- PROBLEM STATEMENT:
Both the line with "b ec eb w')" and the line with "backend_notified c ec" in the records below must appear in the output, along with every line between them, exactly and with nothing added.

- DATA FOR THIS TASK:
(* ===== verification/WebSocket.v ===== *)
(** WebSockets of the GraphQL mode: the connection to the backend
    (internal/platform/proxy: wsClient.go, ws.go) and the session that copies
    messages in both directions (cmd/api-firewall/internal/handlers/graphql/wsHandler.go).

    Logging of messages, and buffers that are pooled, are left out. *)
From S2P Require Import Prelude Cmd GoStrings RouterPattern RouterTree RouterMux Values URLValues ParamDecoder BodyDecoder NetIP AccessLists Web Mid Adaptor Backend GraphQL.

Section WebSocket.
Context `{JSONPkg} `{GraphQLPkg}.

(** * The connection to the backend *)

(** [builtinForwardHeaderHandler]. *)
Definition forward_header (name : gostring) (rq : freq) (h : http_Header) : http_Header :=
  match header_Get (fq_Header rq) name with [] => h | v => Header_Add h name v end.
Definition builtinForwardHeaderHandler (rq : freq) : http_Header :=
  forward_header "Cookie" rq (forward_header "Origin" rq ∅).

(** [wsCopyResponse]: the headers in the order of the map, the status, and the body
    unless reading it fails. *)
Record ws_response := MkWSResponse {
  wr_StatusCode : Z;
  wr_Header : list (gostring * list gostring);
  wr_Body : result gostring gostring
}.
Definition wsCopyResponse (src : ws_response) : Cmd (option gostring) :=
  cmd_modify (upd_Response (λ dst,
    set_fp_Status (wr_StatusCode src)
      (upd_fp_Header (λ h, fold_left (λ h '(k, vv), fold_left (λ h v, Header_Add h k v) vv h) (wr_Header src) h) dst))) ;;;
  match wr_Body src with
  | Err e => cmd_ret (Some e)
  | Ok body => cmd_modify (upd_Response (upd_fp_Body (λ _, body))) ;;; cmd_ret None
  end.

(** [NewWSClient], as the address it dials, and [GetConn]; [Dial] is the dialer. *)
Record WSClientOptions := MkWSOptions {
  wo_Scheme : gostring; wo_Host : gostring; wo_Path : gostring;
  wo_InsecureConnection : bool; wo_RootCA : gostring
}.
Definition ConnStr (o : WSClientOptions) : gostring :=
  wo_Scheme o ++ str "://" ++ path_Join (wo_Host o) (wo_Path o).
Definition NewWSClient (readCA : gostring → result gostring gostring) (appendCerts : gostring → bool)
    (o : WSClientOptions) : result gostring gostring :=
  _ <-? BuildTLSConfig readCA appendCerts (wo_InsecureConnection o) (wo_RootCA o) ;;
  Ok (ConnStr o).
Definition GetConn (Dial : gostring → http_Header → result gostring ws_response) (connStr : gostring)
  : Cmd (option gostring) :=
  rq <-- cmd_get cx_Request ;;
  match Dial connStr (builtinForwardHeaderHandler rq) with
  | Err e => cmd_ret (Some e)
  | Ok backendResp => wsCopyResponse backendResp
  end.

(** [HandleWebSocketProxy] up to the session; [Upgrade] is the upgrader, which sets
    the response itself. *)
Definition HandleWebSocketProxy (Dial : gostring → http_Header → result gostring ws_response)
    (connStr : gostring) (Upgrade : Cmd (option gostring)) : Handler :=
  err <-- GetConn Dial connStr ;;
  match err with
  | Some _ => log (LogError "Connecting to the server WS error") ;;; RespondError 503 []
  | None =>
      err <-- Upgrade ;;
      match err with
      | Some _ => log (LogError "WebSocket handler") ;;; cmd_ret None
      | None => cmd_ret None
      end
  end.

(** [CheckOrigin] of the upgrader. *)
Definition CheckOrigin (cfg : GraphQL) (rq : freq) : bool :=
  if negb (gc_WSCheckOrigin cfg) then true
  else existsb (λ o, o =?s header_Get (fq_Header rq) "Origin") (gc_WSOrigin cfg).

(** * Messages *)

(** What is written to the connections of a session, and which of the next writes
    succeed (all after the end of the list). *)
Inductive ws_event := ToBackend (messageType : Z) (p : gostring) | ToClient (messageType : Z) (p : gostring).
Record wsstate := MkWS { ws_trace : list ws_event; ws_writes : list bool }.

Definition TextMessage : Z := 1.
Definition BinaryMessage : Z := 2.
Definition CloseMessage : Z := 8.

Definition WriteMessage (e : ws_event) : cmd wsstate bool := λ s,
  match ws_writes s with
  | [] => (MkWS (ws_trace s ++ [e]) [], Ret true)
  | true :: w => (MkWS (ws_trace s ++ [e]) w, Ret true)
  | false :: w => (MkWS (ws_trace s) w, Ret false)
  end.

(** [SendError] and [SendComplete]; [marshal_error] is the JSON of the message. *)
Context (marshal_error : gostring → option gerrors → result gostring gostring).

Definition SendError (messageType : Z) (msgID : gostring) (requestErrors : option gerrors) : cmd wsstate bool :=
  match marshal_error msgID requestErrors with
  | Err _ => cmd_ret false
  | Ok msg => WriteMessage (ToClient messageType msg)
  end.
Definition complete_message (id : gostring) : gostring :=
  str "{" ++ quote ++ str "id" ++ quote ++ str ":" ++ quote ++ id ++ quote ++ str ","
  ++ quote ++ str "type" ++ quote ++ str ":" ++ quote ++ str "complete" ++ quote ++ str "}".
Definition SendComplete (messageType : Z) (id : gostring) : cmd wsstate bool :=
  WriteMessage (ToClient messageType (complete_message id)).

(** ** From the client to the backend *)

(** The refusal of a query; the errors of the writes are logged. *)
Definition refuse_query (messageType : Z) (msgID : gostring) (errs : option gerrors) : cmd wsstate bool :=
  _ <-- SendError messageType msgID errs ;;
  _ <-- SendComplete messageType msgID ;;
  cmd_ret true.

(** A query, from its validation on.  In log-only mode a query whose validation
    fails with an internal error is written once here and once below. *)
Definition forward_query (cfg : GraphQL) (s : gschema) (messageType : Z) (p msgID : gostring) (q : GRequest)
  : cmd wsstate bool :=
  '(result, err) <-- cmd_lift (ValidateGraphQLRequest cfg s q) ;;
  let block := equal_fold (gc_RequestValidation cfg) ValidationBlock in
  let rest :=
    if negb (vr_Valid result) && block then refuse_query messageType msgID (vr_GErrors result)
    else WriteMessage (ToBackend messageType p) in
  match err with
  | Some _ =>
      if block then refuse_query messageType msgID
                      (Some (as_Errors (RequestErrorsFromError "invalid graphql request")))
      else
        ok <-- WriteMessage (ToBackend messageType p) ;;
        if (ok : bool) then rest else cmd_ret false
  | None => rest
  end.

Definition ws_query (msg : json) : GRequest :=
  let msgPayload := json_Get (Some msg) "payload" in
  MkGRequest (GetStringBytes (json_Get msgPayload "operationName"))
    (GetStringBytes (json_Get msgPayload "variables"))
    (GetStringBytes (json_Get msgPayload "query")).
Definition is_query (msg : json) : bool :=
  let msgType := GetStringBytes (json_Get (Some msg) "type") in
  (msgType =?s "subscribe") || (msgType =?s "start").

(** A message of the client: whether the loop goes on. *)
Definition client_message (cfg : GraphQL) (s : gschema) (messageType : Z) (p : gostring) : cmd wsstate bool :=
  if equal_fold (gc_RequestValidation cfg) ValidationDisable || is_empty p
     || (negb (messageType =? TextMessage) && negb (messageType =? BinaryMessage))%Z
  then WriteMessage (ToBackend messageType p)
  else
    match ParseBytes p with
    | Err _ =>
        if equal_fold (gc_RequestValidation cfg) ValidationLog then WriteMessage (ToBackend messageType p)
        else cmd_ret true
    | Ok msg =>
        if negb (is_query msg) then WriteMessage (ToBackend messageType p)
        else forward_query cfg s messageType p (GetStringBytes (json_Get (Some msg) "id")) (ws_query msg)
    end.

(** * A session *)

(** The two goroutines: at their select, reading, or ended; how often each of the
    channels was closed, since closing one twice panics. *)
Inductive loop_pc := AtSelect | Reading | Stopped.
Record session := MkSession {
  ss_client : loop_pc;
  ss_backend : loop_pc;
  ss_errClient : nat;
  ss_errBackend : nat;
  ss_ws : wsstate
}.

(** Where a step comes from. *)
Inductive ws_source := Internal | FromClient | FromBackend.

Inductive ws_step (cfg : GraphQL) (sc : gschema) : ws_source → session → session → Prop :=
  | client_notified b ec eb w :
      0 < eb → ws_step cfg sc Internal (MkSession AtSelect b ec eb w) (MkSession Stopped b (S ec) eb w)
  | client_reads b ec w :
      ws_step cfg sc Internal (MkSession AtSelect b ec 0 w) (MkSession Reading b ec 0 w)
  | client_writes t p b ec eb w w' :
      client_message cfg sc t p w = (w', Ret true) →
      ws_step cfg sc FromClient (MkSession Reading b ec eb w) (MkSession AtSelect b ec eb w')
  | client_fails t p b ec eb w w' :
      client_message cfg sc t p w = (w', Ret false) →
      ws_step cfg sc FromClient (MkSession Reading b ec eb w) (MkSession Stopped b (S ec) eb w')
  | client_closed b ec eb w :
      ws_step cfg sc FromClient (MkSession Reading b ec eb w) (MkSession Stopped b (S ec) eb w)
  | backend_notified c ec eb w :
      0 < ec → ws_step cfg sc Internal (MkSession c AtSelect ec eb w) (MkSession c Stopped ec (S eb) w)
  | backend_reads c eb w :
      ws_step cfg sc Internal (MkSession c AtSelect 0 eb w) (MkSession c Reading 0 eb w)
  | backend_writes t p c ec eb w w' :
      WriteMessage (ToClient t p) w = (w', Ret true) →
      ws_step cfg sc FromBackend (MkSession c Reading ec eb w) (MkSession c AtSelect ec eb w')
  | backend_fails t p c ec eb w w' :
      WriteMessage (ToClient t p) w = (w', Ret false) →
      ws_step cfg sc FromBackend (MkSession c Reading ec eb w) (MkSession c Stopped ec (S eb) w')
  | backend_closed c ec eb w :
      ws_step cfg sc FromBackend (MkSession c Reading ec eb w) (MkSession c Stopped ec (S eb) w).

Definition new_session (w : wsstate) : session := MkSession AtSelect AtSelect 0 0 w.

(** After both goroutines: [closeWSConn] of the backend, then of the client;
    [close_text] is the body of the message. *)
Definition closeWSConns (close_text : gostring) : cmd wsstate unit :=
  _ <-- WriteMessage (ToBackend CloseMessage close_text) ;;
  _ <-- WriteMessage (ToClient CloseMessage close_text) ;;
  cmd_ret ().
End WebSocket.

...

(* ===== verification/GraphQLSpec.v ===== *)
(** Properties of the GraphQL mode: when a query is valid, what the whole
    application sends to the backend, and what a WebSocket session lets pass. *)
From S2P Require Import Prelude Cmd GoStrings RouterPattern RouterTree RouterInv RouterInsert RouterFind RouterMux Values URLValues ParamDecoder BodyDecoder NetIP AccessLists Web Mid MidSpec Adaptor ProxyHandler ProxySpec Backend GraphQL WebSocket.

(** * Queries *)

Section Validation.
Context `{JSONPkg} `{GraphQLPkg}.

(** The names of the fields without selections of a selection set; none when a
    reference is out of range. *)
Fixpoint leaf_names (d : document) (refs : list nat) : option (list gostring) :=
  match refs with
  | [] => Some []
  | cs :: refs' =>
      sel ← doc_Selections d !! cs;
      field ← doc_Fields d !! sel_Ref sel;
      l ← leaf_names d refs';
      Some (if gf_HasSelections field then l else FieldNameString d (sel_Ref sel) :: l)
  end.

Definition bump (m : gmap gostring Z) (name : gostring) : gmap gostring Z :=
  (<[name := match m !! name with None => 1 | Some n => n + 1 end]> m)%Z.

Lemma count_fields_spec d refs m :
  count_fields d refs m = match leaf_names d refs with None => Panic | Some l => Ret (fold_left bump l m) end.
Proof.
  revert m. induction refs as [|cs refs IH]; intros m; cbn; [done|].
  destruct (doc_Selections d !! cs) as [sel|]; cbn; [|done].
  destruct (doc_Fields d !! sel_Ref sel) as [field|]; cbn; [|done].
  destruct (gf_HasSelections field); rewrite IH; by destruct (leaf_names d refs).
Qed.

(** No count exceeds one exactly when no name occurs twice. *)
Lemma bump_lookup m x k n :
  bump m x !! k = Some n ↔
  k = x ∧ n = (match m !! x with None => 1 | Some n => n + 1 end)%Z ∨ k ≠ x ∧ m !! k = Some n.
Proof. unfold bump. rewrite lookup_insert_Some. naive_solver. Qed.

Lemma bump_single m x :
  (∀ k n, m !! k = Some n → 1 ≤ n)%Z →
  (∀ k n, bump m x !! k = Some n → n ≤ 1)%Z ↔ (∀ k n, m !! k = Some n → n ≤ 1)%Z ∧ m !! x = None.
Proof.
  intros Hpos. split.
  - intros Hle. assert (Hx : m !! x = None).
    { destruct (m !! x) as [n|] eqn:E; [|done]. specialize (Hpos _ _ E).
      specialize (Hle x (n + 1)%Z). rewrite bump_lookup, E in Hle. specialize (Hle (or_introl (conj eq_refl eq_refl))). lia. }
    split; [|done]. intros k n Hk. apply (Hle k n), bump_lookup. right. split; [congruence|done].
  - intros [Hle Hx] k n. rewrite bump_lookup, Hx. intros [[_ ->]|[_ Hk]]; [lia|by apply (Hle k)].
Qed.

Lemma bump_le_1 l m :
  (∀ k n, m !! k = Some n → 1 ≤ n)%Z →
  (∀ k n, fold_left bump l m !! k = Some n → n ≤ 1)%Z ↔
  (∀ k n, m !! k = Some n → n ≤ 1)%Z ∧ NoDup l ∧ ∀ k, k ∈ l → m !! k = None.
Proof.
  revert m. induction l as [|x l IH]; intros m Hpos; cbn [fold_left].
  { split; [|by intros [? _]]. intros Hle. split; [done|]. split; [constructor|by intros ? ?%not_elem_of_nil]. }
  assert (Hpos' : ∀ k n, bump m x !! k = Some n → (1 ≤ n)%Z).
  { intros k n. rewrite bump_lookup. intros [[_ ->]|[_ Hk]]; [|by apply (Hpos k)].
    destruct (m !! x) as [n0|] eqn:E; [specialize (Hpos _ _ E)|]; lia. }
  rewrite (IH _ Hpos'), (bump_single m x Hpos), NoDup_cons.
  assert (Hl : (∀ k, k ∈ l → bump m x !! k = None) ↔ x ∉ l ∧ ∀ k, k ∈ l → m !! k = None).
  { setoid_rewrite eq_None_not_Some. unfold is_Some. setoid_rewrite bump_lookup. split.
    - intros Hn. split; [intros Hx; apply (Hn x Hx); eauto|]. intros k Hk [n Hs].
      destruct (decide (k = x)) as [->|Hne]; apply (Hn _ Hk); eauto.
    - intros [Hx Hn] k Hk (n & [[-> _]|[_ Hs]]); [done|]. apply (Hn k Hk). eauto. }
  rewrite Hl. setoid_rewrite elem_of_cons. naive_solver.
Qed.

...

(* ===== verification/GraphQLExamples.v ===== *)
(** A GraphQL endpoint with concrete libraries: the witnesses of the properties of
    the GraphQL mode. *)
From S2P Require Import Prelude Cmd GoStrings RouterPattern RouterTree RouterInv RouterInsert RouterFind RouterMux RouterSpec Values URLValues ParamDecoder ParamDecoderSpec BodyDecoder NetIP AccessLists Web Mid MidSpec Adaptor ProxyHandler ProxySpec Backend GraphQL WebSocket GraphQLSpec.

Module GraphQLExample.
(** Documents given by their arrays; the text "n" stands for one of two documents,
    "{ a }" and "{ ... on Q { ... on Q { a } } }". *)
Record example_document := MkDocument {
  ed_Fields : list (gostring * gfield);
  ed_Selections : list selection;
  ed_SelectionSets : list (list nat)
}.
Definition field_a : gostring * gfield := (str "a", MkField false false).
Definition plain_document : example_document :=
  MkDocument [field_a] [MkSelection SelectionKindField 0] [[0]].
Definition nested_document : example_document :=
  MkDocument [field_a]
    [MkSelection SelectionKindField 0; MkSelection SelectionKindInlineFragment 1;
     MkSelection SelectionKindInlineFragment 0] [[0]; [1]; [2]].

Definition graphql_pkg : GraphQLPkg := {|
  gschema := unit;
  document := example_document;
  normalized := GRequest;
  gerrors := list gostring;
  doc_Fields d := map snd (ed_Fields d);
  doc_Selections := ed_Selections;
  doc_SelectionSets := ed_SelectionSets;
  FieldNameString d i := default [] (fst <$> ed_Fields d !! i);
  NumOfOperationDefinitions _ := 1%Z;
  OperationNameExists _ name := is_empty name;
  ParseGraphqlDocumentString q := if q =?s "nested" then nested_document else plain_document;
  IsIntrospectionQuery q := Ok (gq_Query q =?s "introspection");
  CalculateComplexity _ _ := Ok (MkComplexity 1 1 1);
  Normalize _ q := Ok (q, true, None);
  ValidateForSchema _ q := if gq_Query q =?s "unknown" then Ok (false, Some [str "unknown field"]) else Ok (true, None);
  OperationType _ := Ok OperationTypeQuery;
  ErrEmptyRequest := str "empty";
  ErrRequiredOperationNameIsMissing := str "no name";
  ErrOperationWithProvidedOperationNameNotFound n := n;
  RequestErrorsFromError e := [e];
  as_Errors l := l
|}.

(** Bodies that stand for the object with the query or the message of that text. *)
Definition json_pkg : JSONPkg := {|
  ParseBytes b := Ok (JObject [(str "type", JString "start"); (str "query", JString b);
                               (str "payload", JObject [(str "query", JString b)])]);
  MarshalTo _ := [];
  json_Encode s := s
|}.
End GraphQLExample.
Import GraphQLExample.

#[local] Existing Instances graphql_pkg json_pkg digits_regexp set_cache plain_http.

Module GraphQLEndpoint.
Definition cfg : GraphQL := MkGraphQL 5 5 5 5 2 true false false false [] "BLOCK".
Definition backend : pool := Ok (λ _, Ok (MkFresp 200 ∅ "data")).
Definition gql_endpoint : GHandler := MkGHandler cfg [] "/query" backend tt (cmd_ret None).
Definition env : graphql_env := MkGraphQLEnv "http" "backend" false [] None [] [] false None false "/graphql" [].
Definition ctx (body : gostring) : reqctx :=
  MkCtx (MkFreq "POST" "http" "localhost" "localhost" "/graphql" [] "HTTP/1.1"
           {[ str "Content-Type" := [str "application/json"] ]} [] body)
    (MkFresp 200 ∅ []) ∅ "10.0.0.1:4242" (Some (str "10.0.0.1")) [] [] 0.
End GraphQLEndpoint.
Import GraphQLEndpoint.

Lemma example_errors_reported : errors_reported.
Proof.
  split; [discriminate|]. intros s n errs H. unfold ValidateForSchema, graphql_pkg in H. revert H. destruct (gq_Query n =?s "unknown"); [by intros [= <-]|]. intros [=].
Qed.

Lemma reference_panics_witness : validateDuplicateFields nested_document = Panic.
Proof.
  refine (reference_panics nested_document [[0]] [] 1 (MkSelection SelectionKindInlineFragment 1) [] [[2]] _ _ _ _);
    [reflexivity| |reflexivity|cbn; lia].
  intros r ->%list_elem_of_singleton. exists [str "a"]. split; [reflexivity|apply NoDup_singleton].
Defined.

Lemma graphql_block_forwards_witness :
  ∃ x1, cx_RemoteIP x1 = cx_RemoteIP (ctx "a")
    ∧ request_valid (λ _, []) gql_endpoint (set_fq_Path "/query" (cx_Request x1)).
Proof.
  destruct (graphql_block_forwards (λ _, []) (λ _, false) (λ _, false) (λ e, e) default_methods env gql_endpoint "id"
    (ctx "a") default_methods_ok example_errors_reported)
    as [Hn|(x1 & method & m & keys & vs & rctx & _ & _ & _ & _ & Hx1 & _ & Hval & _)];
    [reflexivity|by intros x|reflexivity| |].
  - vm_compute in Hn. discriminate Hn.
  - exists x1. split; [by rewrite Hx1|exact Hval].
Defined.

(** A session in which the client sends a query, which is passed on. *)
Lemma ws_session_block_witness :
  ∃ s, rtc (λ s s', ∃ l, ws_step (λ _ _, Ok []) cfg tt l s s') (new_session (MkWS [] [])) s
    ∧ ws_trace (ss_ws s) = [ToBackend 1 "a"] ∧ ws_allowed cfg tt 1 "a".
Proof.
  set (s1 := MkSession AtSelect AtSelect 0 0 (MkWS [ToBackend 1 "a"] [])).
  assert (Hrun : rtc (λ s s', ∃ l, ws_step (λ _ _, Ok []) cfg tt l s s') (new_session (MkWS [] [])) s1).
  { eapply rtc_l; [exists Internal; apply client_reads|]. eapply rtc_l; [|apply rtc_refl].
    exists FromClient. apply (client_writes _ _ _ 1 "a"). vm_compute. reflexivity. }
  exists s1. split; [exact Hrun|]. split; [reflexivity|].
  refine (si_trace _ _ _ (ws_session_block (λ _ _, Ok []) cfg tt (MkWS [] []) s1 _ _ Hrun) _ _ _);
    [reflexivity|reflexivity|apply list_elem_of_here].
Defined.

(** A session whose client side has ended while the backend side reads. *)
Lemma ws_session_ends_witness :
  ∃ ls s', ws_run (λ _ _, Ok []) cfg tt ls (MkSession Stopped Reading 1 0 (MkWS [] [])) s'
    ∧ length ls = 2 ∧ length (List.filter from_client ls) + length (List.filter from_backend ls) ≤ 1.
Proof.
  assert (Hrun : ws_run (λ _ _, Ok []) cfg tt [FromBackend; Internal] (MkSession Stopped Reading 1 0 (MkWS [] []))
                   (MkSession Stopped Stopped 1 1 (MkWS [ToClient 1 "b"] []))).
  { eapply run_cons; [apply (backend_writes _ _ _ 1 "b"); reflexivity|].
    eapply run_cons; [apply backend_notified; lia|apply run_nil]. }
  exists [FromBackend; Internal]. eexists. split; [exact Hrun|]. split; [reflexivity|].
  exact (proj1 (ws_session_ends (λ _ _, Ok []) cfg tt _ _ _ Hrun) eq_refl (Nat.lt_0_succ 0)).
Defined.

- SOLUTION TO THIS EXERCISE:
      ws_step cfg sc FromClient (MkSession Reading b ec eb w) (MkSession AtSelect b ec eb w')
  | client_fails t p b ec eb w w' :
      client_message cfg sc t p w = (w', Ret false) →
      ws_step cfg sc FromClient (MkSession Reading b ec eb w) (MkSession Stopped b (S ec) eb w')
  | client_closed b ec eb w :
      ws_step cfg sc FromClient (MkSession Reading b ec eb w) (MkSession Stopped b (S ec) eb w)
  | backend_notified c ec eb w :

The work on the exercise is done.